Kofun period burial mound in Gunma, Japan

The Ōjizuka Kofun (皇子塚古墳) is a Kofun period burial mound, located in the Mitsuki neighborhood of the city of Fujioka, Gunma in the Kantō region of Japan. The tumulus was designated a Gunma Prefecture Historic Site in 1992.. It is one of the burial mounds that make up the Shiraishi Kofun cluster.

==Overview==
The Ōjizuka Kofun an enpun (円墳)-style circular tumulus, constructed on the eastern end of a tongue-shaped river terrace on the left bank of the Ayukawa River in southern Gunma Prefecture. The Hirai District No.1 Kofun is adjacent to the north. The mound is 30 to 31 meters in diameter and six meters high. It was constructed in four tiers, with its surface protected by fukiishi revetment stones. Cylindrical and figurative haniwa (including human, horse, shield, quiver, sword, shadow, and arm guard shaped haniwa) have been unearthed in archaeological excavations conducted in 1988 and 2013-2014.

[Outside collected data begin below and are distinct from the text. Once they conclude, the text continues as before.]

(** A string that starts with a digit has no sign to pick off. *)
Lemma ParseInt_unsigned (ch : ascii) (rest : string) (k : Z) :
  digit_of ch = Some k ->
  ParseInt (String ch rest)
    = match ParseUint (String ch rest) with
      | (_, Some ErrSyntax) => (0, Some ErrSyntax)
      | (un, _) =>
          if 2 ^ 63 <=? un then (MaxInt64, Some ErrRange) else (un, None)
      end.
Proof.
  intros Hk.
  assert (Ascii.eqb ch "+" = false ∧ Ascii.eqb ch "-" = false) as [Hp Hm].
  { split; apply Ascii.eqb_neq; intros ->; discriminate Hk. }
  unfold ParseInt. rewrite Hp, Hm. cbn [orb negb andb]. done.
Qed.

Lemma ParseInt_negative (s : string) :
  ParseInt (String "-" s)
    = match ParseUint s with
      | (_, Some ErrSyntax) => (0, Some ErrSyntax)
      | (un, _) =>
          if 2 ^ 63 <? un then (MinInt64, Some ErrRange) else (- un, None)
      end.
Proof.
  unfold ParseInt.
  change (Ascii.eqb "-" "-") with true. change (Ascii.eqb "-" "+") with false.
  cbn [orb negb andb]. by destruct (ParseUint s) as [un [[]|]].
Qed.

Lemma itoa_pos (p : positive) :
  itoa (Z.pos p) = NilEmpty.string_of_uint (Pos.to_uint p)
  ∧ itoa (Z.neg p) = String "-" (NilEmpty.string_of_uint (Pos.to_uint p)).
Proof.
  unfold itoa. cbn [Z.to_int NilZero.string_of_int NilZero.string_of_uint].
  pose proof (Unsigned.to_uint_nonnil p) as Hnil.
  unfold NilZero.string_of_uint. by destruct (Pos.to_uint p).
Qed.

Lemma ParseInt_itoa_pos (p : positive) :
  ParseInt (itoa (Z.pos p))
    = (if 2 ^ 63 <=? Z.pos p then (MaxInt64, Some ErrRange) else (Z.pos p, None))
  ∧ ParseInt (itoa (Z.neg p))
    = (if 2 ^ 63 <? Z.pos p then (MinInt64, Some ErrRange) else (Z.neg p, None)).
Proof.
  rewrite (proj1 (itoa_pos p)), (proj2 (itoa_pos p)).
  destruct (string_of_uint_head _ (Unsigned.to_uint_nonnil p))
    as (ch & rest & k & Hs & Hk).
  rewrite ParseInt_negative. rewrite Hs at 1. rewrite (ParseInt_unsigned _ _ _ Hk).
  rewrite <- Hs, ParseUint_to_uint. unfold maxUint64.
  destruct (Z.leb_spec (Z.pos p) (2 ^ 64 - 1)); cbv iota; split;
    repeat match goal with
    | |- context [?a <=? ?b] => destruct (Z.leb_spec a b)
    | |- context [?a <? ?b] => destruct (Z.ltb_spec a b)
    end; try done; lia.
Qed.

Lemma ParseInt_itoa (n : Z) :
  MinInt64 <= n <= MaxInt64 -> ParseInt (itoa n) = (n, None).
Proof.
  unfold MinInt64, MaxInt64. intros Hn. destruct n as [|p|p]; [reflexivity|..].
  - rewrite (proj1 (ParseInt_itoa_pos p)).
    destruct (Z.leb_spec (2 ^ 63) (Z.pos p)); [lia|done].
  - rewrite (proj2 (ParseInt_itoa_pos p)).
    destruct (Z.ltb_spec (2 ^ 63) (Z.pos p)); [lia|done].
Qed.

Lemma ParseInt_itoa_clamped (n : Z) :
  (MaxInt64 < n -> ParseInt (itoa n) = (MaxInt64, Some ErrRange))
  ∧ (n < MinInt64 -> ParseInt (itoa n) = (MinInt64, Some ErrRange)).
Proof.
  unfold MinInt64, MaxInt64. split; intros Hn; destruct n as [|p|p]; try lia.
  - rewrite (proj1 (ParseInt_itoa_pos p)).
    destruct (Z.leb_spec (2 ^ 63) (Z.pos p)); [done|lia].
  - rewrite (proj2 (ParseInt_itoa_pos p)).
    destruct (Z.ltb_spec (2 ^ 63) (Z.pos p)); [done|lia].
Qed.

Lemma ParseInt_syntax_zero (s : string) :
  snd (ParseInt s) = Some ErrSyntax -> fst (ParseInt s) = 0.
Proof.
  unfold ParseInt. destruct s as [|ch rest]; [done|].
  destruct (ParseUint _) as [un [[]|]]; [done|..];
    repeat (destruct (_ && _)); done.
Qed.
(* ===== verification/_CoqProject ===== *)
-Q . S2P
Prelude.v
Constructs.v
FindAll.v
CdkLib.v
Waf.v
UsRegionStack.v
Deploy.v
WafEval.v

The burial facility is a double-chambered horizontal-entry stone burial chamber opening to the southeast. It consists of a main chamber and an antechamber with a total length of 8.33 meters. The main chamber is 3.52 by 2.1 meters with a height of 1.6 meters and the antechamber has a length of 1.85 meters. These are connected with the entrance by a 2.64 meter passage.The main chamber was constructed using a cut tuff blocks, while the antechamber and entrance passage were constructed using irregularly shaped river stones.Three tuff partition stones are located in the center of the burial chamber to divide the front and back, and tuff blocks are placed between the entrance and the chamber.

Grave goods found in the forecourt included Sue ware pottery (storage bottles and flat bottles) and shield-shaped haniwa. From inside the burial chamber, a gilded bronze single-dragon ring-pommel sword hilt, two bow fittings, iron arrowheads, earrings, three small beads, and horse trappings have been found. These artifacts date the construction to around the latter half of the 6th century, during the late Kofun period. Secondary burials up to the first half of the 7th century have been confirmed .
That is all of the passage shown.